Refining two mod p approaches establishes a stronger relation to quantum Steenrod operations and sharper details on the singularity at infinity of the quantum connection.

A machine-rendered reading of the paper's core claim, the machinery that carries it, and where it could break.

The paper compares and refines two approaches to studying the quantum connection for monotone symplectic manifolds, both of which reduce coefficients mod p. It establishes a relation with quantum Steenrod operations stronger than the one in Chen's prior work, which yields more precise information about the singularity at infinity. For the relative version of the connection with respect to a smooth anticanonical divisor, the authors highlight consequences that follow from an existing categorical mod p Fontaine-Laffaille structure. A sympathetic reader cares because this tightens the algebraic control over quantum cohomology structures in symplectic geometry.

Core claim

By refining the two mod p approaches, the authors establish a relation with quantum Steenrod operations stronger than that in Chen's work. This leads to more precise information about the singularity at infinity of the quantum connection. For the version of the connection relative to a smooth anticanonical divisor, the implications of the categorical mod p Fontaine-Laffaille structure are drawn out.

What carries the argument

The quantum connection reduced mod p, linked through quantum Steenrod operations to the categorical mod p Fontaine-Laffaille structure.

If this is right

  • The singularity at infinity of the quantum connection admits a sharper description than previously obtained.
  • Quantum Steenrod operations control the mod p reduction more tightly than in earlier comparisons.
  • The relative quantum connection inherits precise structural constraints from the categorical mod p Fontaine-Laffaille structure.
  • Direct comparison of the two mod p approaches reveals new relations between them.

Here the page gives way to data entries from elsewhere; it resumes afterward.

(** * argen: the generated argument parsers of [examples/]

    A shallow embedding of two of the repository's example programs:

    - [examples/simple_gen.c], whose [populate_args] walks [argv] by hand;
    - [examples/example.c], whose [parse_args] drives the C library's
      [getopt_long] and then distributes the positional arguments.

    C objects written through pointers are modelled as cells of type
    [option _]: [None] is an object that has never been assigned (its value
    is indeterminate), [Some x] an object holding [x].  [int] is [Z] with the
    32-bit wrap-around written out. *)

From Stdlib Require Import ZArith List Bool Ascii String Lia.
Import ListNotations.

Local Open Scope string_scope.
Local Open Scope list_scope.
Local Open Scope Z_scope.

(** ** The C library functions the examples call *)

Module Libc.

(** Conversion to [int] (two's complement, 32 bits). *)
Definition to_int (z : Z) : Z := (z + 2 ^ 31) mod 2 ^ 32 - 2 ^ 31.

Definition LONG_MAX : Z := 2 ^ 63 - 1.
Definition LONG_MIN : Z := - 2 ^ 63.

Definition isspace (c : ascii) : bool :=
  let n := nat_of_ascii c in
  (Nat.eqb n 32 || (Nat.leb 9 n && Nat.leb n 13))%bool.

Definition digit_val (c : ascii) : option Z :=
  let n := nat_of_ascii c in
  if (Nat.leb 48 n && Nat.leb n 57)%bool then Some (Z.of_nat n - 48) else None.

Fixpoint skip_spaces (s : string) : string :=
  match s with
  | String c s' => if isspace c then skip_spaces s' else s
  | EmptyString => s
  end.

(** The value of the longest prefix of decimal digits, [acc] being the value
    of the digits already read. *)
Fixpoint digits (acc : Z) (s : string) : Z :=
  match s with
  | String c s' =>
      match digit_val c with
      | Some d => digits (acc * 10 + d) s'
      | None => acc
      end
  | EmptyString => acc
  end.

(** [strtol (s, NULL, 10)]: white space, an optional sign, decimal digits;
    no digit gives 0, a value out of range is clamped. *)
Definition strtol (s : string) : Z :=
  let clamp z := Z.max LONG_MIN (Z.min LONG_MAX z) in
  match skip_spaces s with
  | String "-" s' => clamp (- digits 0 s')
  | String "+" s' => clamp (digits 0 s')
  | s' => clamp (digits 0 s')
  end.

(** [atoi], which the GNU C library defines as [(int) strtol (s, NULL, 10)]. *)
Definition atoi (s : string) : Z := to_int (strtol s).

(** [strcmp (a, b) == 0]. *)
Definition streq (a b : string) : bool := String.eqb a b.

End Libc.

(** ** examples/simple_gen.c *)

Module SimpleGen.
Import Libc.

(** The three objects [populate_args] writes through its pointers. *)
Record args := mk_args {
  int_arg : option Z;
  char_arg : option ascii;
  np_arg : option Z
}.

(** [main] declares the three variables without an initialiser. *)
Definition uninit : args := mk_args None None None.

(** How a run of [populate_args] ends: it returns, or it dereferences the
    null pointer stored at [argv[idx]]. *)
Inductive result :=
| Finished (a : args)
| NullDeref (idx : nat).

(** A run: the indices of [argv] it read, in order, and how it ended. *)
Record run := mk_run { reads : list nat; res : result }.

(** [argv[i]]: the array holds [argc] strings followed by a null pointer,
    here [None]. *)
Definition argv_at (argv : list string) (i : nat) : option string :=
  nth_error argv i.

(** The first character of a C string, the terminating NUL for [""]. *)
Definition first_char (s : string) : ascii :=
  match s with
  | String c _ => c
  | EmptyString => zero
  end.

(** The [for] loop of [populate_args], entered with counter [i] and [n]
    iterations to go ([n = argc - i]); [log] holds the reads so far, latest
    first. *)
Fixpoint for_loop (n : nat) (i : nat) (argv : list string) (a : args)
    (log : list nat) : run :=
  match n with
  | O => mk_run (rev log) (Finished a)
  | S n' =>
      match argv_at argv i with
      | None => mk_run (rev (i :: log)) (NullDeref i)
      | Some s =>
          if streq s "--int_arg" then
            match argv_at argv (S i) with
            | None => mk_run (rev (S i :: i :: log)) (NullDeref (S i))
            | Some v =>
                for_loop n' (S i) argv
                  (mk_args (Some (atoi v)) (char_arg a) (np_arg a))
                  (S i :: i :: log)
            end
          else if streq s "--char_arg" then
            match argv_at argv (S i) with
            | None => mk_run (rev (S i :: i :: log)) (NullDeref (S i))
            | Some v =>
                for_loop n' (S i) argv
                  (mk_args (int_arg a) (Some (first_char v)) (np_arg a))
                  (S i :: i :: log)
            end
          else
            for_loop n' (S i) argv
              (mk_args (int_arg a) (char_arg a) (Some (atoi s)))
              (i :: log)
      end
  end.

Definition argc (argv : list string) : nat := List.length argv.

(** The two option names [populate_args] compares with. *)
Definition option_name (s : string) : bool :=
  (streq s "--int_arg" || streq s "--char_arg")%bool.

(** [populate_args (&int_arg, &char_arg, &np_arg, argc, argv)] with
    [argc = argc argv]. *)
Definition populate_args (a : args) (argv : list string) : run :=
  for_loop (argc argv - 1) 1 argv a [].

End SimpleGen.

(** ** getopt_long

    [examples/example.c] leaves the recognition of options to the C library.
    The model below follows the GNU C library's [getopt_long] as getopt(3)
    documents it, for the way the examples call it: an option string without
    a leading [+], [-] or [:] and without [W;], a table of long options whose
    [flag] members are all null, [longind] null, and [POSIXLY_CORRECT] not
    set, so that the library permutes [argv] and brings the non-options to
    its end in their original order.

    The library keeps its position in [argv] in [optind] and two more
    indices.  Here the same position is held as the element lists themselves:
    [nonopts] is the block of non-options passed over so far (the elements
    of [argv] between the library's [first_nonopt] and [last_nonopt]), [rest]
    the elements not looked at yet ([argv[optind]] onwards) and [nextchar]
    what is left of a cluster of short options that is being read.  When the
    scan is over the elements from [argv[optind]] onwards are
    [nonopts ++ rest]. *)

Module Getopt.
Import Libc.

Inductive has_arg_t := no_argument | required_argument | optional_argument.

(** [struct option], its [flag] member being null throughout. *)
Record option_t := mk_option {
  name : string;
  has_arg : has_arg_t;
  val : Z
}.

Record getopt_data := mk_data {
  nonopts : list string;
  rest : list string;
  nextchar : string
}.

(** What one call hands back: the return value, [optarg] ([None] for the
    null pointer) and the library's state afterwards. *)
Record getopt_ret := mk_ret {
  ch : Z;
  optarg : option string;
  data : getopt_data
}.

(** The code of [?], returned for every error. *)
Definition QUESTION : Z := 63.

Definition code (c : ascii) : Z := Z.of_nat (nat_of_ascii c).

(** [s[n]] for a C string: the terminating NUL at its end. *)
Definition char_at (s : string) (n : nat) : ascii :=
  match String.get n s with
  | Some c => c
  | None => zero
  end.

(** [NONOPTION_P]: the element does not start with [-], or is [-] alone. *)
Definition nonoption (s : string) : bool :=
  (negb (Ascii.eqb (char_at s 0) "-") || Ascii.eqb (char_at s 1) zero)%bool.

(** The non-options at the head of a list of elements, and what follows. *)
Fixpoint skip_nonoptions (l : list string) : list string * list string :=
  match l with
  | s :: l' =>
      if nonoption s then
        let (skipped, l'') := skip_nonoptions l' in (s :: skipped, l'')
      else ([], l)
  | [] => ([], [])
  end.

(** [strchr (optstring, c)] for [c] other than NUL: the string from the first
    [c] onwards. *)
Fixpoint strchr (s : string) (c : ascii) : option string :=
  match s with
  | String c' s' => if Ascii.eqb c' c then Some s else strchr s' c
  | EmptyString => None
  end.

(** The name of a long option and, if the element holds [=], what follows
    the first one. *)
Fixpoint split_eq (s : string) : string * option string :=
  match s with
  | String c s' =>
      if Ascii.eqb c "=" then (EmptyString, Some s')
      else let (n, v) := split_eq s' in (String c n, v)
  | EmptyString => (EmptyString, None)
  end.

Definition has_arg_eqb (a b : has_arg_t) : bool :=
  match a, b with
  | no_argument, no_argument => true
  | required_argument, required_argument => true
  | optional_argument, optional_argument => true
  | _, _ => false
  end.

Definition same_option (p q : option_t) : bool :=
  (has_arg_eqb (has_arg p) (has_arg q) && Z.eqb (val p) (val q))%bool.

(** How a name is looked up in the table: an exact match wins; otherwise the
    name must abbreviate entries that all stand for one option. *)
Inductive lookup_t :=
| Found (p : option_t)
| Ambiguous
| Unrecognized.

Definition lookup (longopts : list option_t) (nm : string) : lookup_t :=
  match find (fun p => streq (name p) nm) longopts with
  | Some p => Found p
  | None =>
      match filter (fun p => String.prefix nm (name p)) longopts with
      | [] => Unrecognized
      | p :: ps => if forallb (same_option p) ps then Found p else Ambiguous
      end
  end.

(** [process_long_option]: [body] is the element after its [--], [tl] the
    elements after it. *)
Definition process_long_option (longopts : list option_t)
    (nonopts : list string) (body : string) (tl : list string) : getopt_ret :=
  let (nm, eqv) := split_eq body in
  match lookup longopts nm with
  | Ambiguous | Unrecognized =>
      mk_ret QUESTION None (mk_data nonopts tl EmptyString)
  | Found p =>
      match eqv with
      | Some v =>
          match has_arg p with
          | no_argument => mk_ret QUESTION None (mk_data nonopts tl EmptyString)
          | _ => mk_ret (val p) (Some v) (mk_data nonopts tl EmptyString)
          end
      | None =>
          match has_arg p with
          | required_argument =>
              match tl with
              | v :: tl' => mk_ret (val p) (Some v) (mk_data nonopts tl' EmptyString)
              | [] => mk_ret QUESTION None (mk_data nonopts tl EmptyString)
              end
          | _ => mk_ret (val p) None (mk_data nonopts tl EmptyString)
          end
      end
  end.

(** The next character [c] of a cluster of short options, [cs] being the
    characters after it in the same element. *)
Definition short_option (optstring : string) (nonopts : list string)
    (c : ascii) (cs : string) (tl : list string) : getopt_ret :=
  match strchr optstring c with
  | None => mk_ret QUESTION None (mk_data nonopts tl cs)
  | Some temp =>
      if (Ascii.eqb c ":" || Ascii.eqb c ";")%bool then
        mk_ret QUESTION None (mk_data nonopts tl cs)
      else if Ascii.eqb (char_at temp 1) ":" then
        if Ascii.eqb (char_at temp 2) ":" then
          (* an argument that may be left out *)
          match cs with
          | EmptyString => mk_ret (code c) None (mk_data nonopts tl EmptyString)
          | _ => mk_ret (code c) (Some cs) (mk_data nonopts tl EmptyString)
          end
        else
          (* an argument that is required *)
          match cs with
          | EmptyString =>
              match tl with
              | v :: tl' =>
                  mk_ret (code c) (Some v) (mk_data nonopts tl' EmptyString)
              | [] => mk_ret QUESTION None (mk_data nonopts tl EmptyString)
              end
          | _ => mk_ret (code c) (Some cs) (mk_data nonopts tl EmptyString)
          end
      else mk_ret (code c) None (mk_data nonopts tl cs)
  end.
(* ===== verification/_CoqProject ===== *)
-Q . S2P
Prelude.v
Kstate.v
Kstring.v
Spinlock.v
Kalloc.v
Vm.v
Sched.v
Sleeplock.v
Bio.v
Blocks.v
Log.v
Tx.v
Fs.v
FsAlloc.v
FsInode.v
FsDir.v
FsPath.v
FsLink.v
Footprint.v
Wal.v
Crash.v
Mkfs.v
Uart.v
Printf.v
Console.v
Pipe.v
ConsoleEdit.v
ConsoleWrite.v
File.v
FileWrite.v
Proc.v
Exec.v
Syscall.v
FileTable.v
Virtio.v
Trap.v
Boot.v
Umalloc.v
User.v
Grep.v
Utils.v
Primes.v
Sh.v
Grind.v
UtBase.v
UtFiles.v
UtProcs.v
UtMem.v
Usertests.v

Where Pith is reading between the lines

These are editorial extensions of the paper, not claims the author makes directly.

  • The refined relation may allow explicit calculations of quantum connection poles in examples where only coarse information was available before.
  • Similar strengthening of Steenrod-type relations could be attempted for non-monotone cases or other coefficient reductions.
  • The emphasis on the anticanonical divisor suggests the results may interact with mirror symmetry statements that involve the same divisor.

Load-bearing premise

The two prior approaches share the feature of reducing to mod p coefficients, and the claimed implications for the relative connection follow from the categorical mod p Fontaine-Laffaille structure.

What would settle it

An explicit computation of the quantum connection for a specific monotone symplectic manifold that shows the singularity at infinity is not as precisely constrained as the stronger Steenrod relation would require.

read the original abstract

Recent progress on the structure of the quantum connection for monotone symplectic manifolds has used two approaches, which share the common feature of reducing to mod $p$ coefficients. We refine and compare those approaches. In particular, we establish a relation with quantum Steenrod operations which is stronger than that in Chen's work, leading to more precise information about the singularity at $\infty$ of the quantum connection. For the version of the connection relative to a smooth anticanonical divisor, we draw attention to the implications of the categorical mod $p$ Fontaine-Laffaille structure established by Petrov-Vaintrob-Vologodsky.

Editorial analysis

A structured set of objections, weighed in public.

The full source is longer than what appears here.